Finding a
piece of the cosmos may be as easy as logging onto the Internet for amateur
sleuths bent on aiding NASA's Stardust mission.
Researchers
at the University of California, Berkeley are calling on computer users to join
the Stardust@home project and help find tiny grains of interstellar dust captured
by NASA's Stardust probe.
Launched in
1999, Stardust
is expected to send a sample container laden with cometary fragments and interstellar
dust grains down to a Utah desert landing site in the early morning hours of
Jan. 15. The comet and dust samples are locked within a wispy material dubbed aerogel,
which researchers will have to pore through to find the miniscule grains.
Scientists
hope the comet and dust samples, ancient material in its own right, will shed
new light on composition of distant stars and the origin of our solar system
4.5 billion years ago.
"These will
be the very first contemporary interstellar dust grains every brought back to
Earth for study," said Andrew Westphal, the associate director of UC Berkeley's
Space Sciences Laboratory who developed the technique NASA will use to digitally
scan Stardust's aerogel packs, in a statement. "Twenty or 30 years ago, we
would have hired a small army of microscopists who would have hunched over
microscopes...looking for the tracks of these dust grains."
Today,
however, Westphal and his colleagues will rely on an online "virtual microscope"

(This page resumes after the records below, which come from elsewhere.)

Lemma commit_moves reply b s :
  awaiting_reply reply b → rs_wf s → rs_failure s = None →
  wp (commit_reply_sent reply)
    (λ _ t, results_move MT_ReadReply s t.2 ∧ broker_live t.1) whatever (b, s).
Proof.
  intros (Hb & Hf & p & Hp & Ht) Hwf Hlive. unfold wp.
  pose proof (commit_settled reply b s Hb) as [Hwf' _]. revert Hwf'.
  unfold commit_reply_sent, mbind, M_bind.
  destruct (take_pending_cases (pr_ticket reply) b s)
    as [(p' & _ & Hp' & _ & ->)|[(e & He & ->)|(e & _ & ->)]]; [|by rewrite Hf in He|done].
  rewrite Hp in Hp'. injection Hp' as <-.
  unfold attempt, on_results, zoom. run_M. cbn [fst snd].
  pose proof (read_reply_moves s Hwf Hlive (frame_view_new (pr_header reply) (pr_payload reply))
    (pe_sequence p) (pe_requested_length p)) as Hw. unfold wp in Hw.
  destruct (rs_accept_read_reply _ _ _ s) as [s1 [u|e]]; cbn [fst snd].
  2:{ destruct (bool_decide _); by rewrite sb_fail_run by (by destruct b). }
  destruct (bool_decide _); [|by rewrite sb_fail_run by (by destruct b)].
  destruct (pe_sequence p =? 2 ^ 32 - 1); unfold on_broker, zoom; run_M; cbn [fst snd];
    intros Hwf'; (split; [exact Hw|]); (split; [exact Hwf'|]); by destruct b.
Qed.
End broker.

(** ** Live and dead cores *)

Section parent.
Context `{HeaderImage} {T O K : Type} `{!ExactIo T} `{!SourceOps O} `{!SourceOpsLaws O} `{!ByteSink K}.
Implicit Types (core : SessionCore T O).

Record core_live (state : SessionState) core : Prop := {
  cl_results : rs_wf (pc_results core);
  cl_failure : rs_failure (pc_results core) = None;
  cl_state : sv_state (rs_protocol (pc_results core)) = state;
  cl_reads : broker_live (pc_reads core)
}.

Definition core_dead core : Prop :=
  rs_failure (pc_results core) ≠ None ∧ channel_failure (pc_channel core) ≠ None.

Lemma poison_failed e (c : FrameChannel T) : channel_failure (fst (poison e c)) ≠ None.
Proof. unfold poison. destruct (channel_failure c) eqn:E; simpl; [by rewrite E|by destruct c as [? ? []]]. Qed.

Lemma retire_failed e s : rs_failure (fst (retire e s)) ≠ None.
Proof.
  destruct (rs_failure s) as [f|] eqn:E; [|by rewrite retire_run].
  unfold retire. run_M. rewrite E, bool_decide_false by done. simpl. by rewrite E.
Qed.

Lemma core_retire_dead core : core_dead (core_retire core).
Proof.
  pose proof (retire_failed RE_WorkerFailure (pc_results core)) as Hr.
  unfold core_dead, core_retire, rs_worker_failed. run_M.
  destruct core as [c r b l n x a]; simpl in *. split; [|apply poison_failed].
  destruct (retire RE_WorkerFailure r) as [r' [e|e]] eqn:E; simpl; [by destruct r'|].
  exact Hr.
Qed.

Definition parent_wf (p : ParserSession (T:=T) (O:=O)) : Prop :=
  match p with
  | PSession phase core => core_live (phase_state phase) core
  | PTerminal core _ => core_dead core
  end.

Lemma advance_wf next out :
  match out with (core, Ok _) => core_live (phase_state next) core | _ => True end →
  parent_wf (advance next out).
Proof. destruct out as [core [u|e]]; simpl; [done|]. intros _. apply core_retire_dead. Qed.

(** Replacing the channel or the results of a live core. *)
Lemma live_channel state core c : core_live state core → core_live state (pc_put_channel c core).
Proof. intros [H1 H2 H3 H4]. destruct core. by split. Qed.

Lemma live_results state ty core s' st' :
  core_live state core → results_move ty (pc_results core) s' →
  sv_state (rs_protocol s') = st' → core_live st' (pc_put_results s' core).
Proof. intros [H1 H2 H3 H4] (Hwf & Hf & _) Hst. destruct core. by split. Qed.

Lemma live_active state core n : core_live state core → core_live state (pc_put_active n core).
Proof. intros [H1 H2 H3 H4]. destruct core. by split. Qed.

(** A method of the results, on a live core. *)
Lemma wp_core_results {A} ty state core (m : M ResultSession ResultSessionError A)
    (Q : A → SessionCore T O → Prop) :
  core_live state core →
  wp m (λ _ s', results_move ty (pc_results core) s') whatever (pc_results core) →
  (∀ a s', results_move ty (pc_results core) s' → Q a (pc_put_results s' core)) →
  wp (map_errM SX_Result (core_results m)) Q whatever core.
Proof.
  intros Hl Hm HQ. unfold core_results. apply wp_map_errM, wp_zoom.
  eapply wp_mono; [exact Hm| |done]. intros a s' Hs. by apply HQ.
Qed.

Definition received_live (state : SessionState) (r : Received) core : Prop :=
  match r with
  | Rc_Progress => core_live state core
  | Rc_ReadReplied => core_live state core ∧ state ≠ Cancelling
  | Rc_ReadIgnored => core_live state core ∧ state = Cancelling
  | Rc_Complete => core_live Idle core
  | Rc_CancelAck => core_live Cancelled core ∧ state = Cancelling
  end.

Lemma send_reply_moves state prepared (rx : Receiving (T:=T) (O:=O) (K:=K)) :
  rs_wf (pc_results (rx_core rx)) → rs_failure (pc_results (rx_core rx)) = None →
  sv_state (rs_protocol (pc_results (rx_core rx))) = state → state ≠ Cancelling →
  awaiting_reply prepared (pc_reads (rx_core rx)) →
  wp (send_reply prepared) (λ r rx', received_live state r (rx_core rx')) whatever rx.
Proof.
  intros Hwf Hlive Hst Hne Hb. unfold send_reply, rx_on_core, core_channel, core_reads.
  apply wp_bind, wp_zoom, wp_attempt, wp_zoom. apply wp_run; intros a c Hc.
  - apply wp_bind, wp_zoom, wp_map_errM, wp_zoom.
    destruct rx as [[ch res rd lim nx ex ac] bufs sink]; simpl in *.
    eapply wp_mono; [apply commit_moves; [exact Hb|exact Hwf|exact Hlive]| |done].
    intros [] [b' s'] [(Hwf' & Hf' & Hm & _) Hb']. simpl in *. apply wp_ret. split; [|done].
    split; simpl; [done|done|by rewrite Hm|done].
  - apply wp_bind, wp_zoom, wp_attempt, wp_zoom. apply wp_run; intros; by apply wp_throw.
Qed.

Lemma receive_one_moves state active (rx : Receiving (T:=T) (O:=O) (K:=K)) :
  core_live state (rx_core rx) →
  wp (receive_one_inner active) (λ r rx', received_live state r (rx_core rx')) whatever rx.
Proof.
  intros Hl. unfold receive_one_inner. apply wp_bind, wp_get. destruct (_ <? _); [by apply wp_throw|].
  unfold rx_receive. apply wp_bind, wp_map_errM, wp_zoom. apply wp_run; [|done].
  intros frame [c buffer] _. cbn [fst snd].
  set (rx1 := rx_put_receive buffer _).
  assert (Hl1 : core_live state (rx_core rx1)) by (by apply live_channel).
  clearbody rx1. clear Hl rx. pose proof Hl1 as [Hwf Hlive Hst Hb].
  destruct (message_type (fv_header frame)) eqn:Hty; try by apply wp_throw.
  - (* read_request *)
    unfold rx_prepare. apply wp_bind, wp_map_errM, wp_zoom.
    eapply wp_mono; [apply prepare_moves; [exact Hb|exact Hwf|exact Hlive]| |done].
    intros outcome [[b s'] bufs] [(Hwf' & Hf' & Hm & _) Hout]. cbn [fst snd] in *. rewrite Hst in *.
    destruct rx1 as [[ch res rd lim nx ex ac] bf sink]; simpl in *.
    destruct outcome as [reply|]; destruct Hout as [Hb' Hc].
    + by apply send_reply_moves.
    + apply wp_ret. split; [|done]. by split.
  - (* entry_batch *)
    apply wp_bind, wp_zoom. eapply wp_core_results; [exact Hl1|by apply entry_batch_moves|].
    intros a s' Hm. apply wp_ret. eapply live_results; [exact Hl1|exact Hm|].
    destruct Hm as (_ & _ & Hm & _). by rewrite Hm.
  - (* data_chunk *)
    apply wp_bind, wp_get. destruct (rx_sink rx1) as [k|]; [|by apply wp_throw].
    unfold rx_data_chunk. apply wp_bind, wp_map_errM, wp_zoom.
    eapply wp_mono; [apply data_chunk_moves; [exact Hwf|exact Hlive]| |done].
    intros a [s' k'] Hm. apply wp_ret. simpl. eapply live_results; [exact Hl1|exact Hm|].
    destruct Hm as (_ & _ & Hm & _). simpl in Hm. by rewrite Hm.
  - (* complete *)
    apply wp_bind, wp_zoom. eapply wp_core_results; [exact Hl1| |].
    + destruct active; [by apply complete_enumeration_moves|by apply complete_stream_moves].
    + intros a s' Hm. apply wp_ret. eapply live_results; [exact Hl1|exact Hm|]. by apply Hm.
  - (* cancel_ack *)
    apply wp_bind, wp_zoom. eapply wp_core_results; [exact Hl1|by apply cancel_ack_moves|].
    intros a s' Hm. apply wp_ret. split; [eapply live_results; [exact Hl1|exact Hm|]; by apply Hm|].
    destruct Hm as (_ & _ & _ & Hfrom). by rewrite Hst in Hfrom.
Qed.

that allows anyone with an Internet connection to sift through the anticipated
1.5 million aerogel images for interstellar dust tracks. Each image will cover
an area smaller than a single grain of salt, researchers said.
Stardust@home
is reminiscent of the UC Berkeley-based SETI@home
effort and others that rely on volunteers to aid in a larger data analysis project.
But while SETI@home
allowed computer users to participate
in the search of extraterrestrial intelligent life by downloading a screensaver
that sifted through myriads of radio signals, the Stardust@home project - which
is set to begin in mid-March - is a bit more hands-on and comes with a bonus:
Dust grain discoverers will get to name their tiny finds.
Volunteer
scanners must pay close attention to aerogel images to pick out dust tracks
from false signals. and must first pass an initial test using sample pictures,
project officials said.
"We will
throw in some calibration images that allow us to measure a volunteer's
efficiency," Westphal said.
Westphal
estimates that some 30,000 man-hours will be required to go through each image
from Stardust's aerogel sample return capsule four times.
According
to the Stardust@home plan, if two out of four volunteers claim to find a dust
track the corresponding image will be sent to 100 more volunteers for
verification. Should at least one-fifth of those reviewers affirm the find, the
image will be kicked up to a team of UC Berkeley undergraduates trained to spot
aerogel dust tracks.
Researchers
at NASA's Johnson Space Center in Houston, where Stardust's sample return
canister will be sent after landing, will remove the grains once they are
identified using specially developed microtweezers and micro-pickle forks,
project officials said.
"Stardust
is not only the first mission to return samples from a comet, it is the first
sample return mission from galaxy," Westphal said.